Ma sì: a ciascun atleta non più secondo i propri meriti, ma secondo i propri bisogni. Non è necessario gareggiare, basta la pianificazione dei podi in stile soviet: un po’ d’oro a quello, un po’ d’argento all’altro. L’unica cosa che non servirà distribuire è il bronzo. Di quello ce n’è fin troppo, in queste Olimpiadi. Soprattutto sulle facce dei commentatori. Dopo gli eccessi della grandeur francese, infatti, negli ultimi giorni ci è toccato assistere agli eccessi dell’ebrezza italiana. Tutti ubriachi di giochi fino a perdere la ragione. Tanto da festeggiare i quarti posti. E tanto da trasformare in eroe nazionale un atleta come Gianmarco Tamberi che ha sottoposto il suo fisico a uno dimagrimento estremo, una dieta stressata oltre ogni norma sanitaria, con la riduzione della massa grassa a limiti pericolosissimi. Lui stesso sapeva di star facendo una cosa sbagliata («Non vorrei che qualcuno copiasse quello che faccio io per dimagrire», aveva detto).

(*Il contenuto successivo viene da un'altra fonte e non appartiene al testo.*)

(* ===== verification/Seeds.v ===== *)
(** * Seeds: private keys in published snapshots

    [Repository::scan_committed_seeds] of src/src/repo/mod.rs: the files of every
    timeline's head that look like an account seed.  The theorem: the scan reports
    exactly those. *)

From S2P Require Import Prelude Graph Ids Text Objects Refs RefStore RefsDisk Signing Policy Store Acl Gc Walk Ephemeral Repo.

Section scan.
Context {R A : Type} `{RefBackend R}.
Implicit Types s : Repository R A.

(** One file of a snapshot, one ref, and the loop over all of them. *)
Definition scan_file (O : objects) (name : RefName) (hits : list (RefName * string)) (e : string * ObjectId)
    : res (list (RefName * string)) :=
  obj ← os_get O e.2;
  match obj with
  | Some (OBlob b) => Ok (if looks_like_private_seed (blob_data b) then hits ++ [(name, e.1)] else hits)
  | _ => Ok hits
  end.
Definition scan_ref s (hits : list (RefName * string)) (name : RefName) : res (list (RefName * string)) :=
  r ← get_ref (r_refs s) name;
  match r with
  | Some (RTimeline t) =>
      paths ← snapshot_paths (r_objects s) (head t);
      res_fold (scan_file (r_objects s) name) hits (btree_iter paths)
  | _ => Ok hits
  end.
Definition scan_committed_seeds s : res (list (RefName * string)) :=
  names ← list_refs (r_refs s) "";
  res_fold (scan_ref s) [] names.
End scan.

(** The leaks of one file, and of one ref. *)
Definition seed_at (O : objects) (x : ObjectId) : Prop :=
  ∃ b, O !! x = Some (Ok (OBlob b)) ∧ looks_like_private_seed (blob_data b) = true.

Lemma scan_file_hits O n h e h' : scan_file O n h e = Ok h' →
  ∀ t, t ∈ h' ↔ t ∈ h ∨ (t = (n, e.1) ∧ seed_at O e.2).
Proof.
  unfold scan_file. rewrite bind_Ok. intros (obj & Ho & Hh) t.
  assert (∀ b, O !! e.2 = Some (Ok (OBlob b)) ↔ obj = Some (OBlob b)) as Hobj.
  { intros b. rewrite <- os_get_Some, Ho. naive_solver. }
  unfold seed_at. setoid_rewrite Hobj.
  destruct obj as [[b| | | | | | | | | | | |]|]; try (injection Hh as <-; naive_solver).
  destruct (looks_like_private_seed (blob_data b)) eqn:Hl; injection Hh as <-.
  - rewrite elem_of_app, list_elem_of_singleton. naive_solver.
  - naive_solver congruence.
Qed.

Section theorem.
Context {R A : Type} `{RefBackendLaws R}.
Implicit Types s : Repository R A.

Lemma scan_ref_hits s h n h' : scan_ref s h n = Ok h' →
  ∀ t, t ∈ h' ↔ t ∈ h ∨ (t.1 = n ∧ ∃ tl paths x, get_ref (r_refs s) n = Ok (Some (RTimeline tl)) ∧
    snapshot_paths (r_objects s) (head tl) = Ok paths ∧ paths !! t.2 = Some x ∧ seed_at (r_objects s) x).
Proof.
  unfold scan_ref. rewrite bind_Ok. intros (r & Hg & Hh) [m q]. simpl. rewrite Hg.
  destruct r as [[tag|tl]|]; [injection Hh as <-; naive_solver| |injection Hh as <-; naive_solver].
  apply bind_Ok in Hh as (paths & Hp & Hh).
  rewrite (res_fold_hits _ (λ e t, t = (n, e.1) ∧ seed_at (r_objects s) e.2) _
    (λ h1 e h2 _, scan_file_hits (r_objects s) n h1 e h2) _ _ Hh (m, q)).
  f_equiv. split.
  - intros ([q' x] & Hin%elem_of_btree_iter & [= -> ->] & Hs). simpl in *. split; [done|]. by exists tl, paths, x.
  - intros (-> & tl' & paths' & x & [= <-] & Hp' & Hx & Hs). rewrite Hp in Hp'. injection Hp' as <-.
    exists (q, x). split; [by apply elem_of_btree_iter|done].
Qed.

(** A scan that succeeds reports exactly the leaks: a timeline and a path are
    reported if and only if the timeline exists, its head is a snapshot with a file
    at that path, and that file's blob has a line that is a bare 64-digit hex key. *)
Theorem scan_committed_seeds_exact s (hits : list (RefName * string)) (name : RefName) (p : string) :
  be_inv (r_refs s) → scan_committed_seeds s = Ok hits →
  (name, p) ∈ hits ↔ ∃ t paths x b,
    be_view (r_refs s) !! name = Some (RTimeline t) ∧ snapshot_paths (r_objects s) (head t) = Ok paths ∧
    paths !! p = Some x ∧ r_objects s !! x = Some (Ok (OBlob b)) ∧ looks_like_private_seed (blob_data b) = true.
Proof.
  intros Hinv. unfold scan_committed_seeds. rewrite bind_Ok. intros (names & Hn & Hs).
  rewrite (res_fold_hits _ _ names (λ h n h' _, scan_ref_hits s h n h') [] hits Hs (name, p)), elem_of_nil.
  simpl. unfold seed_at. split.
  - intros [[]|(n & Hin & -> & t & paths & x & Hg & Hp & Hx & b & Hb & Hl)].
    destruct (get_listed (r_refs s) names n Hinv Hn Hin) as (r & Hr & Hg'). rewrite Hg in Hg'. injection Hg' as <-.
    by exists t, paths, x, b.
  - intros (t & paths & x & b & Hv & Hp & Hx & Hb & Hl). right. exists name.
    assert (name ∈ names) as Hin by (apply (listed (r_refs s) names name Hinv Hn); eauto).
    destruct (get_listed (r_refs s) names name Hinv Hn Hin) as (r & Hr & Hg). rewrite Hv in Hr. injection Hr as <-.
    naive_solver.
Qed.
End theorem.

(** ** On concrete data: a key file on the main timeline *)
Section demo.
Definition ex_seed_line : bytes := replicate 64 x61.
Definition ex_seed_objects : objects :=
  {[ ex_id x01 := Ok (OSnapshot (MkSnapshot (ex_id x11) [] "" 0 ""));
     ex_id x11 := Ok (OTree (MkTree {[ "key" := MkTreeEntry (ex_id x21) KindBlob; "readme" := MkTreeEntry (ex_id x22) KindBlob ]}));
     ex_id x21 := Ok (OBlob (MkBlob (ex_seed_line ++ [x0a]))); ex_id x22 := Ok (OBlob (MkBlob (x6b :: ex_seed_line))) ]}.
Definition ex_seed_repo : Repository MemoryRefBackend () := MkRepo ex_seed_objects ex_refs () [] None.

Lemma scan_committed_seeds_exact_witness : scan_committed_seeds ex_seed_repo = Ok [(ex_main, "key")] ∧
  ∃ t, be_view ex_refs !! ex_main = Some (RTimeline t).
Proof.
  assert (scan_committed_seeds ex_seed_repo = Ok [(ex_main, "key")]) as Hs by (apply (bool_decide_unpack _); vm_compute; exact I).
  split; [exact Hs|]. assert (be_inv (r_refs ex_seed_repo)) as Hri by exact ex_refs_ok.
  destruct (proj1 (scan_committed_seeds_exact ex_seed_repo _ ex_main "key" Hri Hs)) as (t & _ & _ & _ & Ht & _); [by left|].
  exists t. exact Ht.
Defined.
End demo.
Lemma near_step_inv s s' : near_inv s → near_step g hops s = inl s' → near_inv s' ∧ near_measure s' < near_measure s.
Proof.
  destruct s as [[dist q] seen]. intros ([sm tq] & Hrel & Hinv). unfold near_step. destruct q as [|[x d] q]; [done|].
  destruct Hrel as (Hsm & Hq & Hseen & Hr & Hqd). simpl in Hsm, Hq, Hseen, Hqd, Hinv. subst tq seen.
  assert (sm !! x = Some (N.to_nat d)) as Hx by (apply Hqd; by left).
  destruct (bfs_next_inv _ _ _ (nodes g root) sm x q.*1 (N.to_nat d) (follows g x) Hinv Hx) as [Hinv' Hm];
    [apply elem_of_follows|intros y Hy; eapply follow_edge_node; by apply elem_of_follows|].
  assert (near_rel (dist, q, dom sm) (sm, q.*1)) as Hrel'.
  { split_and!; simpl; try done. intros y n Hin. apply Hqd. by right. }
  unfold bfs_next, bfs_measure in *. case_decide as E1; case_decide as E2;
    [|by destruct E2; lia|by destruct E1; rewrite E2|]; intros [= <-].
  - split; [by exists (sm, q.*1)|]. simpl. lia.
  - pose proof (near_scan_push d (follows g x) _ _ Hrel') as Hs. split; [exact (ex_intro _ _ (conj Hs Hinv'))|].
    destruct (near_scan d _ _) as [[dist' q'] seen']. destruct Hs as (_ & H2 & -> & _).
    rewrite H2, length_fmap in Hm. simpl in *. rewrite length_fmap in Hm. lia.
Qed.

Lemma follow_neighborhood_run : ∃ dist seen, near_inv (dist, [], seen) ∧ follow_neighborhood g root hops = dist.
Proof.
  unfold follow_neighborhood. destruct (run_ends (near_step g hops) near_inv near_measure (search_fuel g) (∅, [(root, 0%N)], {[root]}))
    as ([[dist q] seen] & r & -> & Hinv & Hr).
  - apply near_step_inv.
  - exists ({[root := 0]}, [root]). split; [|apply bfs_inv_init]. split_and!; simpl; try done.
    + by rewrite dom_singleton_L.
    + intros x d [= -> ->]%list_elem_of_singleton. by simplify_map_eq.
  - apply nodes_size.
  - simpl in *. destruct q as [|[x d] q]; [|by repeat case_decide]. injection Hr as <-. by exists dist, seen.
Qed.
(* ===== verification/Discovery.v ===== *)
(** * Discovery: indexes, ranking of strangers, and the search a relay answers

    src/src/collab/discovery.rs: the local index ([Index], [gather]) and the ranking of
    strangers by their trust path; src/src/collab/search.rs: the part of a relay's
    corpus that answers a search.  The last theorem composes the two sides: ranking what
    the relay selected finds the same strangers at the same distances as ranking the
    whole corpus. *)

From S2P Require Import Prelude Bfs Order Ids Text Objects Store Signing Trust.

(** [PublicObjectSource] *)
Class PublicObjectSource (A : Type) := { public_objects : A → res (list CollabObject) }.

Record DiscoveryResult : Type := MkResult {
  dr_key : Key; dr_object : CollabObject; dr_distance : N; dr_trust_path : list Key }.
Record Index : Type := MkIndex { ix_results : list DiscoveryResult }.

Definition publisher_key (o : CollabObject) : Key :=
  match o with CProfile p => profile_key p | CTrustEdge e => from_key e end.
Definition recency (o : CollabObject) : N :=
  match o with CProfile p => profile_seq p | CTrustEdge e => edge_seq e end.

Section discovery.
Context `{ObjectCodec, Ed25519, Postcard}.

Definition matches (o : CollabObject) (term : string) : bool :=
  if decide (term = "") then true
  else match o with
       | CProfile p =>
           str_contains (fingerprint (profile_key p)) term || str_contains (display_name p) term
           || str_contains (bio p) term || existsb (λ a, str_contains a term) (dns_aliases p)
       | CTrustEdge e =>
           str_contains (fingerprint (from_key e)) term
           || match petname e with Some n => str_contains n term | None => false end
       end.

(** [Index::build]; the first component of a pulled tuple is not used. *)
Definition index_build (root : Key) (own : list CollabObject)
    (pulled : list (Key * N * list Key * list CollabObject)) : Index :=
  MkIndex
    (((λ o, MkResult (publisher_key o) o 0 [root]) <$> own) ++
     ('(_, distance, trust_path, objs) ← pulled;
      (λ o, MkResult (publisher_key o) o distance trust_path) <$> objs)).
(** [Index::query] *)
Definition hit_cmp (a b : DiscoveryResult) : comparison :=
  then_with (N.compare (dr_distance a) (dr_distance b))
    (N.compare (recency (dr_object b)) (recency (dr_object a))).
Definition query (ix : Index) (term : string) : list DiscoveryResult :=
  sort_by hit_cmp (filter (λ r, matches (dr_object r) term = true) (ix_results ix)).

Definition verified (o : CollabObject) : bool :=
  match o with CProfile p => verify_profile p | CTrustEdge e => verify_edge e end.

(** The loop of [gather] over the neighbourhood. *)
Fixpoint pull `{PublicObjectSource A} (root : Key) (sources : gmap Key A) (ns : list (Key * N))
    : list (Key * N * list Key * list CollabObject) :=
  match ns with
  | [] => []
  | (peer, distance) :: ns =>
      match sources !! peer with
      | Some src =>
          match public_objects src with
          | Ok objs => (peer, distance, [root; peer], filter (λ o, verified o = true) objs) :: pull root sources ns
          | Err _ => pull root sources ns
          end
      | None => pull root sources ns
      end
  end.
Definition gather `{PublicObjectSource A} (root : Key) (own : A) (graph : TrustGraph) (hops : byte)
    (sources : gmap Key A) : res Index :=
  objs ← public_objects own;
  let neighborhood := follow_neighborhood graph root hops in
  Ok (index_build root (filter (λ o, verified o = true) objs) (pull root sources (btree_iter neighborhood))).

(** ** Strangers *)
Record StrangerHit : Type := MkHit {
  sh_key : Key; sh_display_name : string; sh_trust_path : option (list TrustHop);
  sh_hops : option N; sh_relays : list Key }.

Ne valeva la pena? E perché i nostri giornali esaltano Tamberi che si rovina per una medaglia d’oro se poi dicono che vincere la medaglia non conta nulla? Le telecamere sono rimaste fisse all’infinito sulle sue lacrime: non ci siamo persi nemmeno un suo singhiozzo, nemmeno un suo lamento e pazienza se nel frattempo c’era un altro atleta italiano, dal volto pulito e il fisico integro, che cercava di lottare per la medaglia nel salto in alto, ignorato dai più. Noi avevamo scelto il perdente Tamberi, quello che prima gioca con la sua salute e poi ci racconta, minuto per minuto, i suoi vomiti di sangue sui social. Un vero eroe nazionale.
E l’altro eroe nazionale Julio Velasco? Lui è stato bravo davvero, si capisce. Ma anche qui si è persa la misura. Anche qui l’ubriacatura olimpica ha offuscato la ragione. Quel poveretto che pensa di far ridere, Luca Bottura, dopo aver sobriamente commentato a caldo la vittoria delle azzurre («Vannacci suca») ha pensato di ridarsi un tono sulla Stampa proponendo Velasco come «presidente di tutto, padrone del mondo, monarca illuminato delle galassie». Va beh, direte voi, un caso disperato. Ma in realtà tutti i giornali sono pieni di ritratti estasiati e inginocchiati di Julio Velasco, l’«uomo di sinistra», che parla di Che Guevara fino alle tre del mattino e dà una mano a Veltroni, ma solo «perché sapevo che avrebbe perso» (che dite? Mandiamo sul Colle pure Veltroni? Come perdente non è male no?).
E nessuno che si accorga che gli eccessi nel descrivere «il maestro» inevitabilmente finiscono per ridimensionare l’impresa delle ragazze. Fiumi di orgoglio femminista, e poi si arriva a questo punto, a lasciar intendere che queste atlete del volley sì, sono bravine, ma senza quel maschio super intelligente non avrebbero vinto mai. Al massimo forse sarebbero arrivate quarte. E verrebbe da dire: peccato non l’abbiano fatto, altrimenti sai che festa al Quirinale.